Earlier reports indicated that the conjugates (PEI(600)-CD, PC) of β-cyclodextrin and low-molecular-weight polyethylenimine (PEI, M(w) 600) can be used as efficient gene carriers in glioma cancer therapy. Incorporating anticancer drugs onto PC conjugates may endow them with new and interesting properties for great applications. In this work, FU-PEI(600)-CD (FPC) conjugates comprising PC and 5-fluoro-2'-deoxyuridine (FdUrd) were prepared as new bifunctional anticancer prodrugs with improved therapeutic effects, as well as good gene transfer efficiency. In comparison with free FdUrd, FPC could inhibit proliferation and enhance cytotoxicity on glioma cells.

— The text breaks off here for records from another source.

(* ===== verification/RouteTheorems.v ===== *)
(** * Route snapshots: what nodes and gateways are told *)

From Stdlib Require Import ZArith Lia String.
From S2P Require Import Prelude GoStrings GoNet Domain Storage StoreFleet StoreProvision StoreAccess DnsService.
From S2P Require Import StoreInventory NodeSync Fleet RouteService InventoryTheorems.

Open Scope Z_scope.

(** ** The snapshot as a function of the tables *)

Section pure.
Context (d : DB).

Definition p_address (gatewayID : ID) (gwCache : gmap ID string) : result (string * gmap ID string) :=
  match gwCache !! gatewayID with
  | Some ip => Ok (ip, gwCache)
  | None =>
      gw ← wrap_err "get gateway" (get_row (gateways d) gatewayID);
      Ok (dial_address gw, <[gatewayID := dial_address gw]> gwCache)
  end.

Fixpoint p_routes (gid : ID) (rs : list Route) (st : sync_state) : result sync_state :=
  match rs with
  | [] => Ok st
  | r :: rs =>
      if negb (bool_decide (route_NodeGroupID r = Some gid)) then p_routes gid rs st
      else if negb (bool_decide (route_Status r = RouteStatusActive)) then p_routes gid rs st
      else if bool_decide (route_ID r ∈ sy_seen st) then p_routes gid rs st
      else
        ic ← p_address (route_GatewayID r) (sy_cache st);
        p_routes gid rs (mkSync ({[route_ID r]} ∪ sy_seen st) ic.2 (sy_acc st ++ [mkRWG r ic.1]))
  end.

(** The routes the service lists for a group. *)
Definition listed_routes (g : NodeGroup) : list Route := page limit10000 (route_rows d (ng_TenantID g)).

Fixpoint p_groups (groups : list NodeGroup) (st : sync_state) : result sync_state :=
  match groups with
  | [] => Ok st
  | g :: groups => st ← p_routes (ng_ID g) (listed_routes g) st; p_groups groups st
  end.

Definition groups_by_name (nodeID : ID) : list NodeGroup := merge_sort (by_name ng_Name) (groups_of_node d nodeID).

Definition p_config (nodeID : ID) : result NodeRouteConfig :=
  _ ← wrap_err "get node" (match nodes d !! nodeID with None => Err ErrNotFound | Some n => Ok n end);
  st ← p_groups (groups_by_name nodeID) (mkSync ∅ ∅ []);
  Ok (mkNodeRouteConfig (sy_acc st)).
End pure.

Lemma reader_address g c : reader (gateway_address g c) (fun d => p_address d g c).
Proof.
  unfold gateway_address, p_address. destruct (c !! g); [apply reader_ret|].
  apply reader_bind; [apply reader_wrap, reader_query|]. intros gw. apply reader_ret.
Qed.

Lemma reader_routes gid rs st : reader (sync_routes gid rs st) (fun d => p_routes d gid rs st).
Proof.
  revert st. induction rs as [|r rs IH]; intros st; cbn [sync_routes p_routes]; [apply reader_ret|].
  destruct (negb _); [done|]. destruct (negb _); [done|]. destruct (bool_decide _); [done|].
  apply reader_bind; [apply reader_address|]. intros ic. apply IH.
Qed.

Lemma reader_groups gs st : reader (sync_route_groups gs st) (fun d => p_groups d gs st).
Proof.
  revert st. induction gs as [|g gs IH]; intros st; cbn [sync_route_groups p_groups]; [apply reader_ret|].
  eapply reader_ext.
  - apply reader_bind; [apply reader_wrap, reader_count|]. intros rs. apply reader_bind; [apply reader_routes|]. intros st'. apply IH.
  - done.
Qed.

Lemma reader_config n : reader (GetNodeRouteConfig n) (fun d => p_config d n).
Proof.
  unfold GetNodeRouteConfig, p_config. eapply reader_ext.
  - apply reader_bind; [apply reader_wrap, reader_query|]. intros nd.
    apply reader_bind; [apply reader_wrap, reader_query|]. intros gs.
    apply reader_bind; [apply reader_groups|]. intros st. apply reader_ret.
  - intros d. cbv beta. destruct (nodes d !! n); reflexivity.
Qed.

(** ** Which routes it holds *)

Definition route_active (gid : ID) (r : Route) : bool :=
  bool_decide (route_NodeGroupID r = Some gid) && bool_decide (route_Status r = RouteStatusActive).
Definition gateway_addr (d : DB) (g : ID) : string := default "" (dial_address <$> gateways d !! g).
Definition with_gateway (d : DB) (r : Route) : RouteWithGateway := mkRWG r (gateway_addr d (route_GatewayID r)).

Section exact.
Context (d : DB) (Hi : inventory_inv d).

(** The cache holds addresses of gateways. *)
Definition cache_ok (c : gmap ID string) : Prop := map_Forall (fun g ip => ip = gateway_addr d g) c.

Lemma p_address_ok g c :
  cache_ok c -> refers (gateways d) g -> exists c', p_address d g c = Ok (gateway_addr d g, c') /\ cache_ok c'.
Proof using Type.
  intros Hc [gw Hg]. unfold p_address. destruct (c !! g) as [ip|] eqn:E.
  - exists c. split; [|done]. by rewrite (Hc _ _ E).
  - unfold get_row. rewrite Hg. cbn. eexists. split; [unfold gateway_addr; by rewrite Hg|].
    apply map_Forall_insert_2; [|done]. unfold gateway_addr. by rewrite Hg.
Qed.

Lemma p_routes_ok gid rs st :
  cache_ok (sy_cache st) -> (forall r, r ∈ rs -> refers (gateways d) (route_GatewayID r)) ->
  exists c, let y := select_rows route_ID (route_active gid) rs (sy_seen st) in
    p_routes d gid rs st = Ok (mkSync y.2 c (sy_acc st ++ (with_gateway d <$> y.1))) /\ cache_ok c.
Proof using Type.
  revert st. induction rs as [|r rs IH]; intros st Hc Hg; cbn [p_routes select_rows].
  { exists (sy_cache st). destruct st as [seen c acc]. cbn. by rewrite app_nil_r. }
  assert (Hrest : forall r0, r0 ∈ rs -> refers (gateways d) (route_GatewayID r0)) by (intros; apply Hg; by right).
  cbv zeta.
  change (route_active gid r) with
    (bool_decide (route_NodeGroupID r = Some gid) && bool_decide (route_Status r = RouteStatusActive)).
  destruct (bool_decide (route_NodeGroupID r = Some gid)); cbn [andb negb]; [|by apply IH].
  destruct (bool_decide (route_Status r = RouteStatusActive)); cbn [andb negb]; [|by apply IH].
  destruct (bool_decide (route_ID r ∈ sy_seen st)); cbn [negb]; [by apply IH|].
  destruct (p_address_ok (route_GatewayID r) (sy_cache st) Hc) as (c' & Ha & Hc'); [apply Hg; by left|]. rewrite Ha.
  cbn. destruct (IH (mkSync ({[route_ID r]} ∪ sy_seen st) c' (sy_acc st ++ [mkRWG r (gateway_addr d (route_GatewayID r))])))
    as (c2 & H2 & Hc2); [done|done|]. cbn in H2. rewrite H2, <-app_assoc. by exists c2.
Qed.

Lemma listed_rows g r : r ∈ listed_routes d g -> exists k, routes d !! k = Some r.
Proof using Type.
  intros Hr%page_subseteq. unfold route_rows in Hr. rewrite merge_sort_Permutation in Hr.
  apply list_elem_of_filter in Hr as [_ Hr]. by apply elem_of_rows.
Qed.

Lemma p_groups_ok gs st :
  cache_ok (sy_cache st) ->
  exists st', p_groups d gs st = Ok st' /\ sy_acc st' = sy_acc st ++
    (with_gateway d <$> select_groups route_ID (listed_routes d) (fun g => route_active (ng_ID g)) gs (sy_seen st)).
Proof using Hi.
  revert st. induction gs as [|g gs IH]; intros st Hc; cbn [p_groups select_groups].
  { exists st. by rewrite app_nil_r. }
  destruct (p_routes_ok (ng_ID g) (listed_routes d g) st Hc) as (c & Hp & Hc').
  { intros r [k Hk]%listed_rows. by destruct (ii_routes _ Hi _ _ Hk) as (_ & _ & _ & ? & _). }
  rewrite Hp. cbn [mbind result_bind]. destruct (IH (mkSync (select_rows route_ID (route_active (ng_ID g)) (listed_routes d g) (sy_seen st)).2 c
    (sy_acc st ++ (with_gateway d <$> (select_rows route_ID (route_active (ng_ID g)) (listed_routes d g) (sy_seen st)).1)))) as (st' & H' & Hacc); [done|].
  exists st'. split; [exact H'|]. rewrite Hacc. cbn. by rewrite fmap_app, app_assoc.
Qed.
End exact.

(** The routes of the tables that node [n] must forward: active, and assigned to
    a group of the same tenant that the node is a member of. *)
Definition route_served_to (d : DB) (n : ID) (r : Route) : Prop :=
  routes d !! route_ID r = Some r /\ route_Status r = RouteStatusActive /\
  exists gid g, node_groups d !! gid = Some g /\ (gid, n) ∈ node_group_memberships d /\
    route_NodeGroupID r = Some gid /\ route_TenantID r = ng_TenantID g.

Definition routes_small (d : DB) : Prop := forall tid, Z.of_nat (length (route_rows d tid)) <= 10000.

Lemma elem_of_listed d g r : routes_small d -> r ∈ listed_routes d g <-> (exists k, routes d !! k = Some r) /\ route_TenantID r = ng_TenantID g.
Proof.
  intros Hsm. unfold listed_routes. rewrite page_all; [|done|done|apply Hsm]. unfold route_rows.
  rewrite merge_sort_Permutation, list_elem_of_filter, elem_of_rows. tauto.
Qed.

Lemma config_exact d n : inventory_inv d -> routes_small d -> refers (nodes d) n ->
  exists cfg, p_config d n = Ok cfg /\ NoDup (route_ID ∘ rwg_Route <$> nrc_Routes cfg) /\
    forall rg, rg ∈ nrc_Routes cfg <-> route_served_to d n (rwg_Route rg) /\
      exists gw, gateways d !! route_GatewayID (rwg_Route rg) = Some gw /\ rwg_GatewayWGIP rg = dial_address gw.
Proof.
  intros Hi Hsm [nd Hn]. unfold p_config. rewrite Hn. cbn [wrap_err mbind result_bind].
  destruct (p_groups_ok d Hi (groups_by_name d n) (mkSync ∅ ∅ [])) as (st & Hst & Hacc); [apply map_Forall_empty|].
  rewrite Hst. eexists. split; [reflexivity|]. cbn in *. rewrite Hacc.
  destruct (select_groups_exact route_ID (listed_routes d) (fun g => route_active (ng_ID g)) (groups_by_name d n) (rows_of (routes d))) as [Hnd Hin].
  { intros g r _ Hr. apply elem_of_rows. by eapply listed_rows. }
  { intros r r' [k Hk]%elem_of_rows [k' Hk']%elem_of_rows Heq.
    destruct (ii_routes _ Hi _ _ Hk) as [Hid _], (ii_routes _ Hi _ _ Hk') as [Hid' _]. congruence. }
  split; [by rewrite <-list_fmap_compose|]. intros rg. rewrite list_elem_of_fmap. setoid_rewrite Hin.
  split.
  - intros (r & -> & g & Hg & Hr & Hact). cbn. apply (elem_of_listed d g r Hsm) in Hr as [[k Hk] Ht].
    unfold groups_by_name in Hg. rewrite merge_sort_Permutation in Hg. apply elem_of_groups_of_node in Hg as (gid & Hg & Hm).
    destruct (ii_groups _ Hi _ _ Hg) as [Hgid _]. destruct (ii_routes _ Hi _ _ Hk) as (Hid & _ & _ & [gw Hgw] & _).
    apply andb_true_iff in Hact as [Hgr%bool_decide_eq_true Hst'%bool_decide_eq_true]. split.
    + split; [by rewrite Hid|]. split; [done|]. exists gid, g. split_and!; [done..| |done]. by rewrite Hgr, Hgid.
    + exists gw. unfold gateway_addr. by rewrite Hgw.
  - intros ((Hk & Hst' & gid & g & Hg & Hm & Hgr & Ht) & gw & Hgw & Hip). exists (rwg_Route rg). split.
    + destruct rg as [r ip]. cbn in *. unfold with_gateway, gateway_addr. by rewrite Hgw, Hip.
    + exists g. split_and!.
      * unfold groups_by_name. rewrite merge_sort_Permutation. apply elem_of_groups_of_node. eauto.
      * apply elem_of_listed; eauto.
      * destruct (ii_groups _ Hi _ _ Hg) as [Hgid _]. apply andb_true_iff. rewrite !bool_decide_eq_true. by rewrite Hgid.
Qed.

Lemma reader_gateway_config g :
  reader (GetGatewayRouteConfig g) (fun d =>
    _ ← wrap_err "get gateway" (get_row (gateways d) g); Ok (mkGatewayRouteConfig (gateway_routes d g))).
Proof.
  unfold GetGatewayRouteConfig. eapply reader_ext.
  - apply reader_bind; [apply reader_wrap, reader_query|]. intros gw.
    apply reader_bind; [apply reader_wrap, reader_query|]. intros rs. apply reader_ret.
  - intros d. cbv beta. destruct (get_row (gateways d) g); reflexivity.
Qed.

Lemma elem_of_gateway_routes d g r :
  r ∈ gateway_routes d g <-> route_GatewayID r = g /\ route_Status r = RouteStatusActive /\ exists k, routes d !! k = Some r.
Proof.
  unfold gateway_routes. rewrite merge_sort_Permutation, list_elem_of_filter, elem_of_rows. tauto.
Qed.

(** C10: on tables whose references hold, with at most 10000 routes to a tenant (the
    limit of the listing), the route snapshot of a stored node is returned unless a
    statement fails, and whenever it is returned it holds exactly the active routes
    assigned to groups of the node that belong to the route's own tenant, each once,
    with the dial address of its gateway; the snapshot that gateway polls from the
    same tables holds the route as well. *)
Theorem node_route_config_exact (s : SqlState) (n : ID) :
  inventory_inv (sq_db s) -> routes_small (sq_db s) -> refers (nodes (sq_db s)) n ->
  (calm s -> exists cfg, GetNodeRouteConfig n s = (Ok cfg, s)) /\
  forall cfg s', GetNodeRouteConfig n s = (Ok cfg, s') ->
    NoDup (route_ID ∘ rwg_Route <$> nrc_Routes cfg) /\
    (forall rg, rg ∈ nrc_Routes cfg <-> route_served_to (sq_db s) n (rwg_Route rg) /\
       exists gw, gateways (sq_db s) !! route_GatewayID (rwg_Route rg) = Some gw /\ rwg_GatewayWGIP rg = dial_address gw) /\
    (forall rg gcfg s'', rg ∈ nrc_Routes cfg -> GetGatewayRouteConfig (route_GatewayID (rwg_Route rg)) s' = (Ok gcfg, s'') ->
       rwg_Route rg ∈ grc_Routes gcfg).
Proof.
  intros Hi Hsm Hn. destruct (config_exact _ _ Hi Hsm Hn) as (cfg & Hc & Hnd & Hin). split.
  - intros Hs. exists cfg. by rewrite (rd_calm _ _ (reader_config n) _ Hs), Hc.
  - intros cfg' s' Hrun. pose proof (rd_ok _ _ (reader_config n) _ _ _ Hrun) as Hok. cbv beta in Hok.
    rewrite Hc in Hok. injection Hok as <-. split_and!; [done|done|]. intros rg gcfg s'' Hrg Hg.
    apply (rd_ok _ _ (reader_gateway_config _)) in Hg.
    apply (rd_same _ _ (reader_config n)) in Hrun as [Hd _]. rewrite Hd in Hg.
    apply rbind_Ok in Hg as (_ & _ & [= <-]). cbn. apply Hin in Hrg as ((Hk & Hst & _) & _).
    apply elem_of_gateway_routes. eauto.
Qed.

Lemma node_route_config_exact_witness :
  exists cfg, GetNodeRouteConfig 3 inv_filled = (Ok cfg, inv_filled) /\
    (route_Name ∘ rwg_Route <$> nrc_Routes cfg) = ["ssh"] /\ (rwg_GatewayWGIP <$> nrc_Routes cfg) = ["198.51.100.9"] /\
    NoDup (route_ID ∘ rwg_Route <$> nrc_Routes cfg).
Proof.
  eexists. split_and!; [vm_compute; reflexivity..|].
  eapply (node_route_config_exact inv_filled 3).
  - apply (inventory_reachable inv_start); [by apply run_ops_steps|]. apply inventory_inv_empty. repeat split; reflexivity.
  - intros tid. unfold route_rows. rewrite merge_sort_Permutation. etrans; [apply inj_le, length_filter|]. vm_compute. discriminate.
  - vm_compute. eauto.
  - vm_compute. reflexivity.
Defined.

The results of hematoxylin and eosin (HE) staining indicated that C6 cells treated with FPC shrunk more seriously. Unlike FdUrd, cell cycle analysis indicated that C6 cells were primarily arrested in the G1 phase in the presence of FPC. Cellular uptake of FPC in C6 cells was about 10 times higher than that of FdUrd. In addition, the in vitro and in vivo gene transfection indicated that FPC still exhibited good gene expression efficiency. With the ability to deliver drugs and transfer genes, such bifunctional FPC conjugates may have great potential applications in combination therapy of cancers.